FOR CHARACTER
creating schools and communities of character
                                                                                            May/June, 2008
An electronic newsletter to help make sure character counts!
                                                                                                                    Gary Smit

 
CHARACTER COUNTS! and the Six Pillars of Character are service marks of the CHARACTER COUNTS! Coalition, a project of the Josephson Institute of Ethics.  For more information about training opportunities and resources available to assist schools and communities in the integration of a character education initiative, check out their web site at: www.charactercounts.org or call them at 1-800-711-2670.

IN THIS ISSUE… TAKE A MINUTE FOR CHARACTER
RESTORING THE BALANCE BETWEEN ACADEMICS & CIVIC ENGAGEMENT

In April, I had the opportunity to attend this year’s annual conference in Orlando of the Association for Supervision and Curriculum Development (ASCD). Even though I was working the exhibit hall for CHARACTER COUNTS!, I was able to attend a few of the break-out sessions and network with educators who are interested in not only academics but character development.

I learned of an interesting report that encourages schools to restore the balance between academics and civic engagement.  What a timely topic.  In the age of “No Child Left Behind”, schools tend to get wrapped up in the thinking that the only thing that matters is test scores.  What can’t be measured by a state test, gets excluded from our curriculum.

The American Youth Policy Forum and ASCD have produced a guide for supporting school-based civic engagement in schools. The report questions the current focus on core academic subjects at the expense of an equally important role: preparing students to be engaged and effective citizens. The report is the product of collaborative discussion among policymakers, education practitioners, community groups, parents, and youth across the nation.

The report offers a seven-step action plan to help schools refocus on the goal of creating both academically proficient and civically engaged students. The report also highlights several programs, including school-community partnerships that promote both quality academics and civic engagement. The seven steps are as follows:
1)    civic engagement is central to public education;
2)    the school mission should include the knowledge, dispositions, virtues, and skills of responsible citizenship;
3)    civic knowledge and civic engagement are part of the learning "core," in addition to reading and mathematics;
4)    civic engagement improves student engagement and academic performance, while reducing negative behaviors;
5)    education reform efforts should be realigned to support integrated curricula;
6)    a comprehensive action plan must clearly link civic engagement with academic subjects;
7)    success with these approaches requires collaboration between schools, families, higher education, business, philanthropy, government and the community.

The report concludes with an assertion and an appeal. Citizenship in the American tradition, the report insists, is more than a status conferred. It has always aspired to the much higher level of personal participation, and is a continuing affirmation of the role of the self in self-government. But citizenship in the American tradition also carries with it the expectation that we will both enlarge its boundaries and pass it on to our children.  To accomplish this, public education should  be broadened to embrace civic learning and engagement.

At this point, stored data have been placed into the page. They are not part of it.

(** * Daily Sugar Guidance: the reading classification and history engine

    A shallow embedding of [src/app.py].  The script is a Streamlit page:
    every run reads the widgets, handles a submission, and renders the
    result, the trend chart and the history table.  Its state lives in two
    places, the CSV file at [CSV_PATH] and [st.session_state]; both are
    threaded explicitly here.  Python exceptions are results of type [py]. *)

From Stdlib Require Import ZArith List String Ascii Bool Lia DecimalString.
Import ListNotations.

Local Open Scope string_scope.
Local Open Scope Z_scope.

(** ** Python values used by the script *)

(** A Python computation either returns or raises. *)
Inductive py (A : Type) : Type :=
| Ok (a : A)
| Raise (exn : string).
Arguments Ok {A} a.
Arguments Raise {A} exn.

(** A [dict] with string keys, in insertion order. *)
Definition dict (V : Type) : Type := list (string * V).

(** [d[k]], which raises [KeyError] on a missing key. *)
Fixpoint getitem {V : Type} (d : dict V) (k : string) : py V :=
  match d with
  | [] => Raise "KeyError"
  | (k', v) :: d' => if String.eqb k' k then Ok v else getitem d' k
  end.

(** [list(d.keys())] *)
Definition keys {V : Type} (d : dict V) : list string := map fst d.

(** [str.lower()] on the ASCII letters; every string the script lowers
    (the keys of [READING_TYPES]) is plain ASCII. *)
Definition lower_ascii (c : ascii) : ascii :=
  let n := nat_of_ascii c in
  if (Nat.leb 65 n && Nat.leb n 90)%bool then ascii_of_nat (n + 32) else c.

Fixpoint lower (s : string) : string :=
  match s with
  | EmptyString => EmptyString
  | String c s' => String (lower_ascii c) (lower s')
  end.

(** [f"{int(z)}"] for an integer [z]. *)
Definition str_int (z : Z) : string := NilZero.string_of_int (Z.to_int z).

(** ** Constants (lines 25-40) *)

Definition READING_TYPES : dict string :=
  [ ("Fasting (Empty Stomach)", "fasting");
    ("After Breakfast", "post_breakfast");
    ("After Lunch", "post_lunch");
    ("After Dinner", "post_dinner");
    ("Random", "random") ].

Record Threshold : Type := mkThreshold {
  low : Z;
  normal_max : Z;
  borderline_max : Z;
  warning : Z
}.

Definition THRESHOLDS : dict Threshold :=
  [ ("fasting", mkThreshold 70 100 125 126);
    ("post_breakfast", mkThreshold 80 140 160 161);
    ("post_lunch", mkThreshold 80 140 160 161);
    ("post_dinner", mkThreshold 80 140 160 161);
    ("random", mkThreshold 70 120 140 141) ].

(** The five reading contexts of the selectbox, with the label the user
    picks and the key that is stored. *)
Inductive ReadingContext : Type :=
| Fasting | PostBreakfast | PostLunch | PostDinner | RandomReading.

Definition all_contexts : list ReadingContext :=
  [Fasting; PostBreakfast; PostLunch; PostDinner; RandomReading].

Definition display_name (c : ReadingContext) : string :=
  match c with
  | Fasting => "Fasting (Empty Stomach)"
  | PostBreakfast => "After Breakfast"
  | PostLunch => "After Lunch"
  | PostDinner => "After Dinner"
  | RandomReading => "Random"
  end.

Definition context_key (c : ReadingContext) : string :=
  match c with
  | Fasting => "fasting"
  | PostBreakfast => "post_breakfast"
  | PostLunch => "post_lunch"
  | PostDinner => "post_dinner"
  | RandomReading => "random"
  end.
Definition sample_confirm_request : ConfirmRequest :=
  {| cr_name := Some (js "Ada"); cr_email := Some (js "ada@example.com");
     cr_timezone := Some (js "pst");
     cr_eventTypeUri := Some (js "https://api.calendly.com/event_types/E1");
     cr_startTime := Some (js "2023-11-15T16:00:00Z") |}.

Definition sample_confirm_env (lookup : Fetched (option Location)) : ConfirmEnv :=
  {| confirm_token := Some (js "token");
     location_lookup := lookup;
     invitee_create :=
       FetchOk (Some (Some (js "https://calendly.com/reschedulings/R1"),
                      Some (js "https://calendly.com/cancellations/R1"))) |}.

Definition sample_confirm_payload : InviteePayload :=
  {| ip_event_type := js "https://api.calendly.com/event_types/E1";
     ip_start_time := js "2023-11-15T16:00:00Z";
     ip_name := js "Ada"; ip_email := js "ada@example.com";
     ip_timezone := TzName (js "America/Los_Angeles");
     ip_location :=
       Some {| lp_kind := js "zoom"; lp_location := None |} |}.

Lemma confirm_location_copied_witness :
  exists lp, ip_location sample_confirm_payload = Some lp /\
             lp_kind lp = js "zoom".
Proof.
  apply (proj2 (confirm_location_copied toLowerCase_ascii
                  (sample_confirm_env
                     (FetchOk (Some (Some {| loc_kind := Some (js "zoom");
                                             loc_location := Some [] |}))))
                  sample_confirm_request sample_confirm_payload
                  (or_intror (or_introl eq_refl)))
               {| loc_kind := Some (js "zoom"); loc_location := Some [] |});
    reflexivity.
Defined.

Lemma confirm_lookup_breaks_witness :
  confirm toLowerCase_ascii (sample_confirm_env FetchThrows)
          sample_confirm_request
  = (error_response 500 "Schedule confirmation failed.",
     [CallEventType
        (last_segment (trim (str_or_empty (cr_eventTypeUri sample_confirm_request))))]).
Proof.
  apply confirm_lookup_breaks; vm_compute; reflexivity.
Defined.

Lemma confirm_looks_up_last_segment_witness :
  head (snd (confirm toLowerCase_ascii (sample_confirm_env FetchNotOk)
               sample_confirm_request))
  = Some (CallEventType (js "E1")).
Proof.
  apply (confirm_looks_up_last_segment toLowerCase_ascii
           (sample_confirm_env FetchNotOk) sample_confirm_request
           (js "https://api.calendly.com/event_types") (js "E1")).
  - reflexivity.
  - reflexivity.
  - vm_compute. reflexivity.
  - intros H. vm_compute in H. intuition discriminate.
Defined.

Lemma confirm_books_once_witness :
  exists payload,
    invitee_calls (snd (confirm toLowerCase_ascii (sample_confirm_env FetchNotOk)
                          sample_confirm_request))
      = [CallInvitee payload] /\
    last (snd (confirm toLowerCase_ascii (sample_confirm_env FetchNotOk)
                 sample_confirm_request))
      = Some (CallInvitee payload) /\
    ip_name payload = trim (str_or_empty (cr_name sample_confirm_request)) /\
    ip_email payload = trim (str_or_empty (cr_email sample_confirm_request)) /\
    ip_event_type payload
      = trim (str_or_empty (cr_eventTypeUri sample_confirm_request)) /\
    ip_start_time payload
      = trim (str_or_empty (cr_startTime sample_confirm_request)) /\
    ip_timezone payload
      = normalizeTimezone toLowerCase_ascii (cr_timezone sample_confirm_request).
Proof.
  apply (proj2 (confirm_books_once toLowerCase_ascii
                  (sample_confirm_env FetchNotOk) sample_confirm_request));
    vm_compute; reflexivity.
Defined.

(** ** Rate limiter: a window after the first *)

(** The quota renews in full: when the first of a series of checks
    comes after the [resetAt] of the identifier's entry, whatever count
    that entry had reached, the checks that land within the next 60
    seconds are allowed up to the 20th and denied from the 21st on. *)
Theorem rate_limit_renewed_window (ip : jsstring) (t0 : Z) (ts : list Z)
    (store : gmap (list N) RateLimitEntry) (old : RateLimitEntry) :
  store !! ip = Some old -> (t0 > resetAt old)%Z ->
  Forall (fun t => t <= t0 + RATE_LIMIT_WINDOW_MS)%Z ts ->
  length (fst (checks ip (t0 :: ts) store)) = S (length ts) /\
  (forall k d, fst (checks ip (t0 :: ts) store) !! k = Some d ->
               d = bool_decide (20 <= k)%nat) /\
  snd (checks ip (t0 :: ts) store) !! ip =
    Some {| count := Z.of_nat (S (length ts));
            resetAt := t0 + RATE_LIMIT_WINDOW_MS |}.
Proof.
  intros Hold Hlate Hts. split; [apply checks_length|].
  rewrite checks_cons, (rateLimit_expired t0 ip store old Hold Hlate).
  cbn [fst snd].
  pose proof (checks_in_window ip ts
    (<[ip := {| count := 1; resetAt := t0 + RATE_LIMIT_WINDOW_MS |}]> store)
    1 (t0 + RATE_LIMIT_WINDOW_MS) (lookup_insert_eq _ _ _) Hts) as [Hd Hs].
  destruct (checks ip ts _) as [ds st2]. cbn [fst snd] in *. split.
  - intros [|k] d Hk; simpl in Hk.
    + by injection Hk as <-.
    + rewrite (Hd k d Hk). unfold RATE_LIMIT_MAX.
      case_bool_decide; destruct (Z.gtb_spec (1 + Z.of_nat k + 1) 20);
        try done; lia.
  - rewrite Hs. do 2 f_equal. lia.
Qed.

Lemma rate_limit_renewed_window_witness :
  length (fst (checks (js "203.0.113.7") (70000 :: replicate 20 70001)%Z
                 (<[js "203.0.113.7" := {| count := 57; resetAt := 61000 |}]> ∅)))
    = 21%nat /\
  (forall k d,
     fst (checks (js "203.0.113.7") (70000 :: replicate 20 70001)%Z
            (<[js "203.0.113.7" := {| count := 57; resetAt := 61000 |}]> ∅))
       !! k = Some d ->
     d = bool_decide (20 <= k)%nat) /\
  snd (checks (js "203.0.113.7") (70000 :: replicate 20 70001)%Z
         (<[js "203.0.113.7" := {| count := 57; resetAt := 61000 |}]> ∅))
    !! js "203.0.113.7"
  = Some {| count := 21; resetAt := 130000 |}.
Proof.
  apply (rate_limit_renewed_window (js "203.0.113.7") 70000%Z
           (replicate 20 70001%Z) _ {| count := 57; resetAt := 61000 |}).
  - apply lookup_insert_eq.
  - simpl. lia.
  - apply Forall_replicate. unfold RATE_LIMIT_WINDOW_MS. lia.
Defined.

(** ** Fallback report: the list of services *)

Definition fallback_catalogue : list jsstring :=
  map js ["AI Strategy Assessment"; "AI Integration"; "Custom AI Development";
          "AI Training & Enablement"; "Ongoing AI Support"]%string.

Section FallbackOrder.

Variable toLowerCase : jsstring -> jsstring.
Variable Number_toString : float -> jsstring.

(** The recommended services of a report come in the fixed order of the
    catalogue, "AI Strategy Assessment" first, and none of them twice. *)
Theorem fallback_services_in_order (answers : list json) (r : LeadReport) :
  buildFallbackReport toLowerCase Number_toString answers = Returns r ->
  sublist (recommended_services r) fallback_catalogue /\
  head (recommended_services r) = Some (js "AI Strategy Assessment") /\
  NoDup (recommended_services r).
Proof.
  intros Hr.
  destruct (buildFallbackReport_returns toLowerCase Number_toString answers
              r Hr)
    as (f1 & f2 & f3 & f4 & f5 & f6 & f7 & pain & goal & tool
        & _ & _ & _ & _ & _ & _ & _ & _ & _ & _ & _ & ->).
  unfold recommend. cbv zeta.
  destruct (includes pain (js "manual") || includes pain (js "spreadsheet")
            || includes tool (js "crm"));
    destruct (includes goal (js "automate") || includes pain (js "repetitive")
              || includes pain (js "admin"));
    destruct (includes goal (js "training") || includes pain (js "adoption"));
    destruct (includes goal (js "support") || includes pain (js "maintenance"));
    (split;
     [vm_compute;
      repeat first [apply sublist_nil | apply sublist_skip | apply sublist_cons]
     |split; [reflexivity|];
      apply (bool_decide_unpack _); vm_compute; reflexivity]).
Qed.

End FallbackOrder.

Lemma fallback_services_in_order_witness :
  exists report,
    buildFallbackReport toLowerCase_ascii sample_number_text bottleneck_answer
      = Returns report /\
    recommended_services report
      = [js "AI Strategy Assessment"; js "AI Integration"] /\
    sublist (recommended_services report) fallback_catalogue.
Proof.
  destruct (buildFallbackReport toLowerCase_ascii sample_number_text
                                bottleneck_answer)
    as [report|] eqn:Hreport; [|discriminate Hreport].
  exists report. split; [reflexivity|].
  split; [vm_compute in Hreport; by injection Hreport as <-|].
  apply (fallback_services_in_order toLowerCase_ascii sample_number_text
           bottleneck_answer report Hreport).
Defined.

(** ** Walkthrough endpoint: the calls of one request *)

Definition completions (events : list Event) : list Event :=
  List.filter (fun e => match e with EvCompletion => true | _ => false end)
              events.

Section WalkthroughCalls.

Variable toLowerCase : jsstring -> jsstring.
Variable JSON_parse : jsstring -> option json.
Variable Number_toString : float -> jsstring.
Variable TypeError_message : Thrown -> jsstring.

Lemma extract_events client answers :
  let events :=
    snd (extract toLowerCase JSON_parse Number_toString client answers) in
  completions events
    = match client with Some _ => [EvCompletion] | None => [] end /\
  (completions events <> [] -> head events = Some EvCompletion).
Proof.
  unfold extract. destruct client as [[msg|output_text]|]; [done| |done].
  destruct (negb (truthy (trim (str_or_empty output_text)))); [done|].
  by destruct (parse_model_output JSON_parse (trim (str_or_empty output_text))).
Qed.

Lemma dispatch_events env userEmail :
  completions (snd (dispatch env userEmail)) = [] /\
  (length (sends (snd (dispatch env userEmail))) <= 2)%nat.
Proof.
  unfold dispatch.
  destruct (negb (truthy (str_or_empty (resendApiKey env))));
    [simpl; split; [done|lia]|].
  destruct (owner_send env); destruct (truthy userEmail);
    try destruct (user_send env); simpl; split; try done; lia.
Qed.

For a full copy of the report, you may download the pdf file at:
http://www.aypf.org/pdf/Restoring%20the%20Balance%20Report.pdf

Gary Smit
gsmit@forcharacter.com



A CIVIC MISSION TO DO WHAT’S RIGHT

From day one the mission of public schools in America was to instill and nurture the values of democracy. The reason was simple: Democracy can flourish only when an informed citizenry takes part in the process. William J. Cirone sees this basic concept underscored these days at far reaches of the globe where democracy is struggling to take root. Public schools always have been seen as one important mechanism for instilling the values of citizenship by teaching history, social studies, government, and rights and responsibilities. That goal seems even more important in today’s world. As daily life becomes more complex and distractions from mass media and entertainment grow exponentially, the challenge of getting young people to care about their country and their communities becomes more daunting. Yet several tools remain to assist public school leaders.

High on that list are the opportunities for community service and meshing it with academic learning. The blend, as most educators know, is called service learning and it appears to make a real difference in the lives of those who take part. Studies show that students involved in community service tend to be more involved and better citizens, and they also improve their academic knowledge and skills. Nationwide our communities are filled with individuals who work for community betterment, in large and small ways, as volunteers or professionals or even just here or there as a worthy issue arises. To maintain those worthy activities, we all need to light that inner spark in our young people. We need to give them the chance to feel it.
http://www.aasa.org/publications/sa/2005_03/col_cirone.htm

THE BULLY BLIGHT: THE LASTING HARM OF GETTING PICKED ON

Bullies have lurked in hallways and on playgrounds ever since history's first day of school, and until recently, dealing with them was considered just another painfully useful life lesson. But that attitude is changing. Whatever the reason for bullying, the consequences are clear. Adrienne Nishina found that victims feel sick more often than their classmates do, are absent more often and tend to have lower grades. They are also more depressed and withdrawn -- a natural reaction, says Nishina, but one that "can subsequently lead to more victimization." Studies also indicate that schools take too narrow a view of what constitutes bullying. Physical aggression is forbidden, as are such forms of verbal bullying as sexual harassment and racial slurs. But the rules are generally silent about less incendiary name calling. The damage from bullying doesn't stop after graduation. According to Dr. William Coleman, bullies are four times as likely as the average child to have engaged in criminal behavior by age 24; they also grow up deficient in social, coping and negotiating skills and are more likely to engage in substance abuse. Victims have similar problems; they also have fewer friends and are more likely to be depressed.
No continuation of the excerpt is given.